Skaggs referred the Heritage Foundation and Citizens Against Government Waste to the tax agency based on a newspaper report. It said the groups had sent out a mailing signed by GOP presidential candidate Bob Dole, then shared the list of responders with Dole's campaign.
Within two months of Skaggs' request, both groups found themselves undergoing costly audits that continue today.
''I believed then and I believe now that these were serious possible violations, and the appropriate step was to ask the people with the expertise,'' Skaggs said. ''But it would be incredible to suggest, and I won't, that there was not a political dimension to these things. Of course there is.''
John Von Kannon, vice president and treasurer of the Heritage Foundation, said the audit has cost his organization more than $100,000.

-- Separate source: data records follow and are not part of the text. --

(** X16: the script test_laozhang_api.py ends with status 0 exactly when
    [OPENAI_API_KEY] is set and not empty and one of the first three calls
    of the model replies; otherwise with status 1.  Without the key no call
    is made.  [test_api] lets no exception of the model through: after the
    third failure it returns [False]. *)
Theorem test_script_exit_status (env : environ) (client : transport) (prompt : text) :
  let run := TestApi.script env client prompt in
  (run.1 = 0%Z <->
     unset env (lit "OPENAI_API_KEY") = false
     /\ exists n raw, (n < 3)%nat /\ client n prompt = Reply raw)
  /\ (run.1 = 0%Z \/ run.1 = 1%Z)
  /\ (unset env (lit "OPENAI_API_KEY") = true -> run = (1%Z, []))
  /\ (forall f, (TestApi.test_api env client prompt).1 <> Uncaught f)
  /\ ((TestApi.test_api env client prompt).1 = Finished (Some false) <->
        unset env (lit "OPENAI_API_KEY") = false
        /\ forall n, (n < 3)%nat -> exists e, client n prompt = Fails e)
  /\ (creates run.2 <= 3)%nat
  /\ sleeps run.2 = take (creates run.2 - 1) [2%Z; 4%Z].
Proof.
  unfold TestApi.script, TestApi.test_api.
  destruct (unset env (lit "OPENAI_API_KEY")) eqn:Ekey; cbn [fst snd creates sleeps take].
  { repeat split; try done; try lia; try (by intros [? _]); auto. }
  rewrite attempt_loop_unfold.
  destruct (client 0%nat prompt) as [r0|e0] eqn:E0;
    [|destruct (client 1%nat prompt) as [r1|e1] eqn:E1;
      [|destruct (client 2%nat prompt) as [r2|e2] eqn:E2]];
    cbn [fst snd creates sleeps take Nat.sub].
  all: split;
    [split;
       [first [done
              | intros _; split; [done|];
                solve [exists 0%nat; eexists; split; [lia | eassumption]
                      | exists 1%nat; eexists; split; [lia | eassumption]
                      | exists 2%nat; eexists; split; [lia | eassumption]]]
       |first [done
              | intros (_ & n & raw & Hn & Hr);
                destruct n as [|[|[|n]]]; try lia; congruence]] |].
  all: split; [auto|]. all: split; [done|]. all: split; [done|].
  all: split;
    [split;
       [first [done
              | intros _; split; [done|];
                intros n Hn; destruct n as [|[|[|n]]]; try lia; eauto]
       |first [done
              | intros (_ & Hall);
                first [destruct (Hall 0%nat ltac:(lia)) as [? ?]; congruence
                      | destruct (Hall 1%nat ltac:(lia)) as [? ?]; congruence
                      | destruct (Hall 2%nat ltac:(lia)) as [? ?]; congruence]]] |].
  all: split; [lia | done].
Qed.
(** ** The diff of a pull request *)

Lemma diff_of_files_unfold (files : list pr_file) :
  DiffReview.diff_of_files files
  = if (len (full_diff files) >? DiffReview.MAX_DIFF_SIZE)%Z
    then take (Z.to_nat DiffReview.MAX_DIFF_SIZE) (full_diff files) ++ DIFF_TRUNCATED
    else full_diff files.
Proof.
  unfold DiffReview.diff_of_files. fold (full_diff files). fold (len (full_diff files)).
  destruct (len (full_diff files) >? DiffReview.MAX_DIFF_SIZE)%Z eqn:E; [|done].
  unfold slice_to, slice_index. fold (len (full_diff files)).
  assert ((DiffReview.MAX_DIFF_SIZE <? 0)%Z = false) as -> by done.
  rewrite Z.min_l by lia. done.
Qed.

''We are a conservative organization, and there will be some people who don't like us. That's life,'' Von Kannon said. He added his group has done nothing wrong.
The IRS says fewer than 1 percent of the 6,000 to 10,000 audits of tax-exempt groups each year originate with complaints from lawmakers or the White House. The White House forwards about 1,300 constituent letters each year to the IRS, ranging from complaints of wrongdoing to obscure tax questions.

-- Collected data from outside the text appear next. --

(** The rows of the category statement in a session that has executed [tr]. *)
Definition category_rows (session : AsyncSession) (tr : Trace) (u : UUID)
    (start_date end_date : option datetime) : list CategoryRow.t :=
  order_by_total session tr
    (group_by_category (records session u start_date end_date)).

(** Descending order of the reported totals. *)
Definition amount_desc (a b : CategorySpendingModel.t) : Prop :=
  (CategorySpendingModel.total_amount b <= CategorySpendingModel.total_amount a)%Q.

(** *** Category chart *)

(** The percentage computed in the loop of [get_category_chart_data]. *)
Definition percentage_of (total_spending : Q) (category : CategorySpendingModel.t) : Q :=
  if Qlt_le_dec 0 total_spending
  then float_mul
         (float_truediv (CategorySpendingModel.total_amount category) total_spending)
         100
  else 0%Q.

Definition chart_data_of (total_spending : Q) (category : CategorySpendingModel.t)
  : CategoryChartDataModel.t :=
  CategoryChartDataModel.make
    (CategorySpendingModel.category category)
    (CategorySpendingModel.total_amount category)
    (CategorySpendingModel.expense_count category)
    (percentage_of total_spending category).



(** *** Time series *)

(** [a] is chronologically before [b]. *)
Definition key_lt (a b : BucketKey) : Prop := key_ltb a b = true.

(** The keys a grouping produces. *)
Definition key_kind (g : Granularity) (k : BucketKey) : Prop :=
  match g, k with
  | ByMonth, KMonth _ _ => True
  | ByYear, KYear _ => True
  | ByDate, KDate _ _ _ => True
  | _, _ => False
  end.

(** The label of a bucket. *)
Definition label (k : BucketKey) : string :=
  match k with
  | KMonth y m => (str_int y ++ "-" ++ format_0d 2 m)%string
  | KYear y => str_int y
  | KDate y m d => str_date y m d
  end.

(** The expenses of a list that fall in a bucket. *)
Definition members (g : Granularity) (l : list Expense) (k : BucketKey) : list Expense :=
  filter (in_bucket g k) l.

(** The data point of a bucket. *)
Definition series_point (g : Granularity) (l : list Expense) (k : BucketKey)
  : ChartDataPointModel.t :=
  ChartDataPointModel.make
    (label k)
    (float_or_zero (sql_sum (members g l k)))
    (int_or_zero (sql_count (members g l k))).

Definition series_statement (u : UUID) (period_type : string) (limit : Z) : Statement :=
  mk_Statement (SelectSeries (ExpenseService.granularity period_type) limit) [UserIs u].

(** The buckets kept by [LIMIT], oldest first. *)
Definition kept_keys (g : Granularity) (l : list Expense) (limit : Z) : list BucketKey :=
  rev (firstn (Z.to_nat limit) (bucket_keys_desc g l)).

(** The data points of an outcome. *)
Definition data_points_of (r : Exception + ChartVisualizationResponseModel.t)
  : Exception + list ChartDataPointModel.t :=
  match r with
  | inl e => inl e
  | inr resp => inr (ChartVisualizationResponseModel.data_points resp)
  end.

(** The exception of the handler for an unrecognized period_type. *)
Definition invalid_period_type : Exception :=
  HTTPException 400 "Invalid period_type. Must be one of: day, week, month, year".

(** *** Monthly statistics *)

(** Decimal digits. *)
Definition digit (d : Z) : ascii := ascii_of_nat (48 + Z.to_nat d).

Definition four_digits (y : Z) : string :=
  String (digit (y / 1000)) (String (digit (y / 100 mod 10))
    (String (digit (y / 10 mod 10)) (String (digit (y mod 10)) EmptyString))).

Definition two_digits (m : Z) : string :=
  String (digit (m / 10)) (String (digit (m mod 10)) EmptyString).

(** *** Calendar dates *)

(** The calendar date of an expense: year, month and day. *)
Definition calendar_date (x : Expense) : Z * Z * Z :=
  (dt_year (expense_date x), dt_month (expense_date x), dt_day (expense_date x)).

Definition on_date (d : Z * Z * Z) (x : Expense) : bool :=
  let '(y, m, dd) := d in
  (dt_year (expense_date x) =? y) && (dt_month (expense_date x) =? m)
  && (dt_day (expense_date x) =? dd).

(** [a] is a date before [b]. *)
Definition date_lt (a b : Z * Z * Z) : Prop := lex3_ltb a b = true.

(** The ISO format of a date: YYYY-MM-DD. *)
Definition iso_date (d : Z * Z * Z) : string :=
  let '(y, m, dd) := d in
  (four_digits y ++ "-" ++ two_digits m ++ "-" ++ two_digits dd)%string.

(** [p] is the data point of the calendar date [d] among the expenses [l]:
    labelled with the date, with the sum and the number of the expenses of
    that date. *)
Definition point_of_date (l : list Expense) (p : ChartDataPointModel.t)
    (d : Z * Z * Z) : Prop :=
  ChartDataPointModel.period p = str_date (fst (fst d)) (snd (fst d)) (snd d)
  /\ (ChartDataPointModel.total_amount p
      == float_of_decimal (sum_amount (filter (on_date d) l)))%Q
  /\ ChartDataPointModel.expense_count p
     = Z.of_nat (List.length (filter (on_date d) l)).

(** The integers [lo], [lo + 1], ..., [lo + n - 1]. *)
Definition Zrange (lo n : Z) : list Z :=
  map (fun i => lo + Z.of_nat i) (seq 0 (Z.to_nat n)).

Definition empty_month_statistics (period : string) : ExpenseStatisticsModel.t :=
  ExpenseStatisticsModel.make period 0%Q 0%Q 0 None None.

(** *** Engines and sample tables *)

Definition total_geb (a b : CategoryRow.t) : bool :=
  CategoryRow.total_amount b <=? CategoryRow.total_amount a.

Definition date_geb (a b : Expense) : bool :=
  datetime_leb (expense_date b) (expense_date a).

(** The rows in the order met, or in the opposite order, by turns. *)
Definition by_turns {A : Type} (tr : Trace) (l : list A) : list A :=
  if Nat.even (List.length tr) then l else rev l.

(** An exact, case-sensitive stand-in for the pattern operator. *)
Definition ilike_exact (s pattern : string) : bool := String.eqb s pattern.

Definition at_date (y m d : Z) : datetime := mk_datetime y m d 0.

Definition expense (owner : UUID) (c : ExpenseCategory) (cents : Z) (d : datetime)
  : Expense :=
  mk_Expense 0%N owner EmptyString cents c None d d d.

(** The registered users of the samples. *)
Definition sample_users : list UUID := [1%N; 2%N; 7%N].

(** Food 10.00 and 5.00 and Transport 15.00 for user 1; Rent for user 2. *)
Definition sample_table : list Expense :=
  [ expense 1%N FOOD 1000 (at_date 2025 3 1);
    expense 1%N FOOD 500 (at_date 2025 3 2);
    expense 1%N TRANSPORT 1500 (at_date 2025 4 2);
    expense 2%N RENT 70000 (at_date 2025 3 1) ].

(** Category totals that differ: Food 12.00, Transport 15.00. *)
Definition distinct_totals_table : list Expense :=
  [ expense 1%N FOOD 1000 (at_date 2025 3 1);
    expense 1%N TRANSPORT 1500 (at_date 2025 4 2);
    expense 1%N FOOD 200 (at_date 2025 4 3) ].



(* ===================================================================== *)
(** * The record operations

    The rest of [service.py] and [routes.py]: creating, reading, updating
    and deleting single expenses.

    These operations change the table, so they return the session they leave
    behind.  What a call takes from its environment -- the readings of the
    clock, the fresh identifier and the engine's conversion of a float to
    the [Numeric(10, 2)] column -- is passed in [Env.t].  The column
    constraints are those declared in [models.py]: [id] is the primary key,
    [user_id] is a foreign key to [users.id], [title] is a [String(100)],
    and [title], [amount], [category] and [expense_date] are not nullable.
    A statement that breaks one of them raises and leaves the table as it
    was; when it breaks several, the values are converted first, column by
    column in the order of their declaration, then the primary key is
    checked and then the foreign key.  The statements
    of these operations return no ordered result and are not entered in the
    trace. *)
(* ===================================================================== *)

(* ===================================================================== *)
(** ** schemas.py: request models and message responses *)
(* ===================================================================== *)

Module ExpenseCreateModel.
Record t : Set := make
  { title : string;
    amount : Q;
    category : ExpenseCategory;
    description : option string;
    expense_date : option datetime }.

(** The [Field] constraints: [min_length=1, max_length=100] on the title,
    [gt=0] on the amount, [max_length=500] on the description. *)
Definition valid (m : t) : bool :=
  (1 <=? String.length (title m))%nat
  && (String.length (title m) <=? 100)%nat
  && (if Qlt_le_dec 0 (amount m) then true else false)
  && match description m with
     | Some d => (String.length d <=? 500)%nat
     | None => true
     end.
End ExpenseCreateModel.

(** A field of a partial update as [model_dump(exclude_unset=True)] sees it:
    left out of the request, or given, possibly as [null]. *)
Inductive Field (A : Type) : Type :=
| Unset
| Provided (value : option A).
Arguments Unset {A}.
Arguments Provided {A} value.

Module ExpenseUpdateModel.
Record t : Set := make
  { title : Field string;
    amount : Field Q;
    category : Field ExpenseCategory;
    description : Field string;
    expense_date : Field datetime }.

(** The [Field] constraints bind the values that are given and not null. *)
Definition valid (m : t) : bool :=
  match title m with
  | Provided (Some s) =>
      (1 <=? String.length s)%nat && (String.length s <=? 100)%nat
  | _ => true
  end
  && match amount m with
     | Provided (Some a) => if Qlt_le_dec 0 a then true else false
     | _ => true
     end
  && match description m with
     | Provided (Some d) => (String.length d <=? 500)%nat
     | _ => true
     end.
End ExpenseUpdateModel.

(** [ExpenseCreateResponse] and [ExpenseUpdateResponse]: a [BaseResponse]
    with the expense. *)
Module ExpenseMessageResponse.
Record t : Set := make { message : string; status : string; expense : Expense }.
End ExpenseMessageResponse.

(** [ExpenseDeleteResponse] *)
Module ExpenseDeleteResponse.
Record t : Set := make { message : string; status : string }.
End ExpenseDeleteResponse.

(* ===================================================================== *)
(** ** The environment of a call and the table after a write *)
(* ===================================================================== *)

Module Env.
Record t : Type := make
  { uuid4 : UUID;                    (* the column default of [id] *)
    now : datetime;                  (* [datetime.now()] *)
    created_at_default : datetime;   (* [datetime.now(timezone.utc)] *)
    updated_at_default : datetime;   (* the same, read for [updated_at] *)
    numeric : Q -> Exception + Z }.  (* float to [Numeric(10, 2)], in cents *)
End Env.

(** The session after its table has been replaced; the engine is the same. *)
Definition with_table (session : AsyncSession) (rows : list Expense) : AsyncSession :=
  {| table := rows;
     users := users session;
     ilike := ilike session;
     order_by_total := order_by_total session;
     order_by_total_perm := order_by_total_perm session;
     order_by_total_sorted := order_by_total_sorted session;
     order_by_date := order_by_date session;
     order_by_date_perm := order_by_date_perm session;
     order_by_date_sorted := order_by_date_sorted session |}.

(** [and_(Expense.id == expense_id, Expense.user_id == owner)] *)
Definition id_and_owner (expense_id owner : UUID) (e : Expense) : bool :=
  N.eqb (id e) expense_id && N.eqb (user_id e) owner.

Definition has_id (expense_id : UUID) (e : Expense) : bool := N.eqb (id e) expense_id.

(** The owner and the category of a row. *)
Definition owner_of (e : Expense) : UUID := user_id e.

Definition Expense_category (e : Expense) : ExpenseCategory := category e.

Definition datetime_eqb (a b : datetime) : bool :=
  (dt_year a =? dt_year b) && (dt_month a =? dt_month b)
  && (dt_day a =? dt_day b) && (dt_time a =? dt_time b).

Definition option_eqb {A : Type} (eqb : A -> A -> bool) (a b : option A) : bool :=
  match a, b with
  | Some x, Some y => eqb x y
  | None, None => true
  | _, _ => false
  end.

(** [Decimal == float], as the unit of work compares the loaded amount with
    the one assigned: the exact values are compared, so that [0.1] is not
    [Decimal("0.10")] and [5.0] is [Decimal("5.00")]. *)
Definition same_amount (v : Q) (old : Z) : bool := Qeq_bool (b64 v) (old # 100).

(** The value a column takes in an [UPDATE]: [None] when the attribute was
    not set or was set to the value it had, so that the column is left out
    of the statement. *)
Definition changed {A B : Type} (same : A -> B -> bool) (f : Field A) (old : B)
  : option (option A) :=
  match f with
  | Unset => None
  | Provided None => Some None
  | Provided (Some v) => if same v old then None else Some (Some v)
  end.

(** The same for the nullable [description]. *)
Definition changed_nullable {A : Type} (eqb : A -> A -> bool) (f : Field A)
    (old : option A) : option (option A) :=
  match f with
  | Unset => None
  | Provided v => if option_eqb eqb v old then None else Some v
  end.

''Citizens often write to the president about issues under the jurisdiction of different federal agencies. We have a choice. We could forward their letters, or we can throw them out. We chose to forward them,'' White House spokesman Jim Kennedy said. He said all letters are referred regardless of political orientation.
Federal law generally prohibits tax-exempt groups from advocating the election or defeat of political candidates.
''We read our mail and deal with the facts appropriately. To ignore the mail is a dereliction of responsibility,'' said Marcus Owens, the IRS official who oversees tax-exempt organizations.
Owens said auditors who make politically motivated decisions ''would lose their jobs and perhaps would wind up with deeper legal problems.''
The White House referred a constituent complaint about the Western Journalism Center, a group that suggested presidential lawyer Vincent Foster did not commit suicide, as investigations found, but was murdered. Conservatives whose investigation Democratic lawmakers sought included the Rev. Jerry Falwell, founder of Liberty University.
The Western Journalism Center estimates its audit cost millions of dollars in lost contributions in addition to actual expenses, according to the group's lawyer, Larry Klayman of Judicial Watch, a conservative legal advocacy organization.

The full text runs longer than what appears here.